For seven years in his youth Whiteing was apprenticed to Benjamin Wyon as a medalist and seal-engraver; meanwhile he was also educating himself on the side. In 1866, after a failed attempt to start his own medalist business, he turned to journalism as a career. He made his debut with a series of papers in the Evening Star in 1866, printed separately in the next year as Mr Sprouts, His Opinions. He became leader-writer and correspondent on the Morning Star, and was subsequently on the staff of the Manchester Guardian, the New York World, and for many years the Daily News, resigning from the last-named paper in 1899.

His first novel The Democracy (3 vols, 1876) was published under the pseudonym of Whyte Thorne. His second novel The Island (1888) was about a utopian life on Pitcairn Island; it attracted little attention until, years afterwards, its successor, No. 5 John Street (1899), made him famous; the earlier novel was then republished. No. 5 John Street has the character from the first novel return to London, but has no money, and describes the low-life of London. Later works were The Yellow Van (1903), Ring in the New (1906), All Moonshine (1907). In 1919, Whiteing coined the precursor term to the name of World War II, which he referred to as "World War No. 2." He predicted that this war would arise some time in the future to resolve the social upheaval caused by World War I.

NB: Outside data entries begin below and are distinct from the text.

Lemma cleared_one_amounts params prices d i (b b' : Book) c c' pays e a :
  offers_wf (book_category b) (ot_entries (committed_offers b)) -> prices_ok prices -> 0 <= cp_tax_rate params < 128 ->
  in_prices prices (book_category b) ->
  cleared_one params prices d i b b' c c' pays e ->
  execution_ok (book_category b) e /\ book_category b' = book_category b /\
  orderbook_params params !! i = Some (mkOrderbookClearingParams (executed e)) /\
  paid_in a pays = paid prices (cp_tax_rate params) a (book_category b) e /\
  offers_endow (ot_entries (committed_offers b)) - offers_endow (ot_entries (committed_offers b')) =
    sold prices (cp_tax_rate params) (book_category b) e.
Proof.
  intros Hwf Hp Ht Hin [(S & sp & bp & q & q' & stats & stats' & low & partial & rest & r & EP & HS & Hl & Esp & Ebp & Hpr & -> & ->)].
  pose proof (offers_wf_positive _ _ Hwf) as Hb. pose proof (po_split _ _ _ _ _ _ _ _ _ _ _ _ _ _ _ _ Hpr) as Hsp.
  pose proof (po_book _ _ _ _ _ _ _ _ _ _ _ _ _ _ _ _ Hpr) as Hbk. pose proof Hsp as [El Hnone ES Hr Hfit].
  destruct (offers_endow_bounds _ low (option_list partial ++ rest) Hb El) as [Blow Bl].
  rewrite vec_at_price in Esp, Ebp by (unfold in_prices in Hin; lia). injection Esp as <-. injection Ebp as <-.
  assert (Hlow : Forall (fun o => category o = book_category b /\ 0 < amount o < 2 ^ 63) (snd <$> low)).
  { apply Forall_forall. intros o (p & -> & Hp')%list_elem_of_fmap. destruct Hwf as [Hwf _]. rewrite Forall_forall in Hwf.
    destruct (Hwf p) as (_ & Ec & Hpos & _); [rewrite El; apply elem_of_app; by left|]. split; [done|]. split; [done|].
    assert (Hle : amount p.2 <= offers_endow low); [|lia].
    apply (sum_by_elem_le (fun p : key * Offer => amount p.2)); [|done]. apply Forall_forall. intros p2 Hp2.
    destruct (Hwf p2) as (_ & _ & ? & _); [rewrite El; apply elem_of_app; by left|]. lia. }
  assert (Hpart : forall p, partial = Some p -> category p.2 = book_category b).
  { intros p ->. destruct Hwf as [Hwf _]. rewrite Forall_forall in Hwf. apply (Hwf p). rewrite El. set_solver. }
  assert (Hr' : r <= (2 ^ 63 - 1) * 2 ^ 10 /\ 0 <= FractionalAsset.ceil r < 2 ^ 63).
  { destruct partial as [[k o]|]; [|destruct (Hnone eq_refl) as [_ ->]; split; [lia|vm_compute; split; [discriminate|reflexivity]]].
    destruct (split_by_partial _ _ _ _ _ _ _ Hb Hsp) as [Ho Hceil]. specialize (Hfit k o eq_refl). split; lia. }
  assert (Hok : execution_ok (book_category b)
    (mkExecution (snd <$> low) (default (mkOffer (book_category b) 0 0 0 0) (snd <$> partial)) r)).
  { constructor; cbn [cleared partial_offer partial_raw]; [done| |lia]. destruct partial as [p|]; [|done]. cbn. by apply Hpart. }
  assert (Hsum : sum_by amount (snd <$> low) = offers_endow low) by apply sum_by_fmap.
  split; [exact Hok|]. split; [apply (cb_category _ _ _ _ _ _ Hbk)|]. split; [|split].
  - rewrite EP. do 2 f_equal. unfold executed. rewrite (fully_cleared_amounts _ _ Hok). cbn [cleared partial_raw]. rewrite Hsum. lia.
  - unfold book_pays, paid. rewrite paid_in_app. cbn [cleared partial_offer partial_raw]. f_equal.
    + unfold paid_in, full_payments. rewrite !sum_by_fmap. apply sum_by_ext, Forall_forall. done.
    + destruct partial as [[k o]|].
      * unfold paid_in. change (option_list _) with [partial_payment (price_at prices (sellAsset (book_category b)))
          (price_at prices (buyAsset (book_category b))) (cp_tax_rate params) r o]. rewrite sum_by_cons, sum_by_nil, Z.add_0_r. done.
      * destruct (Hnone eq_refl) as [_ ->]. unfold paid_in, clear_offer_partial, credit. change (option_list _) with (@nil payment). rewrite sum_by_nil.
        cbn [fst]. pose proof (price_at_valid prices Hp (sellAsset (book_category b)) (proj1 Hin)).
        pose proof (price_at_valid prices Hp (buyAsset (book_category b)) (proj2 Hin)).
        rewrite Price.wide_multiply_exact, Z.mul_0_l, Zdiv_0_l by lia. change (FractionalAsset.from_raw 0) with 0.
        pose proof (FractionalAsset.tax_and_round_bounds 0 (cp_tax_rate params) ltac:(lia) Ht) as Hb0.
        change (0 / 2 ^ 10) with 0 in Hb0. replace (FractionalAsset.tax_and_round 0 (cp_tax_rate params)) with 0 by lia.
        by destruct (_ =? a).
  - rewrite (cleared_endow b b' low partial rest r S Hb Hsp Hbk). unfold sold, clear_offer_partial. cbn [fst snd cleared partial_raw].
    rewrite Hsum, i64_id by (unfold in_i64; lia). destruct partial as [p|]; [done|]. by destruct (Hnone eq_refl) as [_ ->].
Qed.

Lemma book_sum_seq {A} (f : OfferCategory -> A -> Z) (g : nat -> A) n k N :
  book_sum f n (Z.of_nat k) (g <$> seq k N) = sum_by (fun i => f (Category.category_from_idx (Z.of_nat i) n) (g i)) (seq k N).
Proof.
  revert k. induction N as [|N IH]; intros k; [done|]. cbn [seq fmap list_fmap book_sum]. rewrite sum_by_cons. f_equal.
  rewrite <- IH. f_equal. lia.
Qed.

(** What the caller of a production pass provides. *)
Record production_ready (m : Manager) (params : ClearingParams) (prices : list Price) (batches : list (list nat)) : Prop := {
  pr_manager : manager_wf m;
  pr_assets : 2 <= num_assets m;
  pr_prices : num_assets m = Z.of_nat (length prices);
  pr_valid : prices_ok prices;
  pr_tax : 0 <= cp_tax_rate params < 128;
  pr_params : length (orderbook_params params) = length (orderbooks m);
  pr_supply : Forall (fun p => in_u128 (supply_activated p)) (orderbook_params params);
  pr_offers b : b ∈ orderbooks m -> offers_wf (book_category b) (ot_entries (committed_offers b));
  pr_batches : concat batches ≡ₚ seq 0 (length (orderbooks m))
}.

Lemma book_in_prices (m : Manager) params prices batches i b :
  production_ready m params prices batches -> orderbooks m !! i = Some b ->
  book_category b = Category.category_from_idx (Z.of_nat i) (num_assets m) /\ in_prices prices (book_category b).
Proof.
  intros R Hb. pose proof (mw_category _ (pr_manager _ _ _ _ R) _ _ Hb) as Ecat. split; [done|]. rewrite Ecat.
  pose proof (lookup_lt_Some _ _ _ Hb). pose proof (mw_length _ (pr_manager _ _ _ _ R)). pose proof (mw_assets _ (pr_manager _ _ _ _ R)).
  pose proof (pr_assets _ _ _ _ R). pose proof (pr_prices _ _ _ _ R).
  destruct (category_from_idx_bounds (num_assets m) (Z.of_nat i)) as (? & ? & _); [lia|lia|]. unfold in_prices. lia.
Qed.

(** A pass leaves lists of the length it found. *)
Lemma length_kept {A} (l l' : list A) (v : list nat) :
  (forall i, i ∈ v -> is_Some (l !! i) /\ is_Some (l' !! i)) -> (forall i, i ∉ v -> l' !! i = l !! i) -> length l' = length l.
Proof.
  intros Hin Hout. assert (Hs : forall i, is_Some (l' !! i) <-> is_Some (l !! i)).
  { intros i. destruct (decide (i ∈ v)) as [Hi|Hi]; [by destruct (Hin i Hi)|by rewrite Hout]. }
  setoid_rewrite lookup_lt_is_Some in Hs. apply Nat.le_antisymm; apply Nat.le_ngt; intros Hlt; apply Hs in Hlt; lia.
Qed.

Whiteing died 29 June 1928 in Hampstead and is buried in the Parish Church of St. John-at-Hampstead, Church Row, London near his son Richard Clifford (1870–1923).

==Family==
Whiteing's autobiography, My Harvest, written in 1915, led many to believe he was an only child, whose mother had died in the 1840s when he was quite young. However family historian, Kathleen Whiteing Fitzgerald, revealed that Whiteing actually had three siblings. There were two brothers, Robert & George, who had both lived well into adulthood and a sister Elizabeth who died as an infant. Fitzgerald noted that in the 1861 London census Whiteing, then 20 years old, was listed as living with both of his parents and his younger brother George. Richard's father, William, died in Beverley in 1876, and his mother died in Kensington in 1884.

In 1869 Whiteing married Helen Watson Harris (1848-1921), the ward/niece of Townsend Harris, US Ambassador to Japan. To their marriage was born an only child in 1872, Richard Clifford Whiteing. Their son married Ellen Marie Louise "Nell" du Maurier in 1908, the niece of illustrator and novelist George du Maurier and cousin of actor Gerald du Maurier.

After Whiteing's separation from Helen, he lived for many years with journalist and children's author Alice Corkran. He was also friends with her sister Henriette, who wrote an intimate account of him in her Celebrities and I.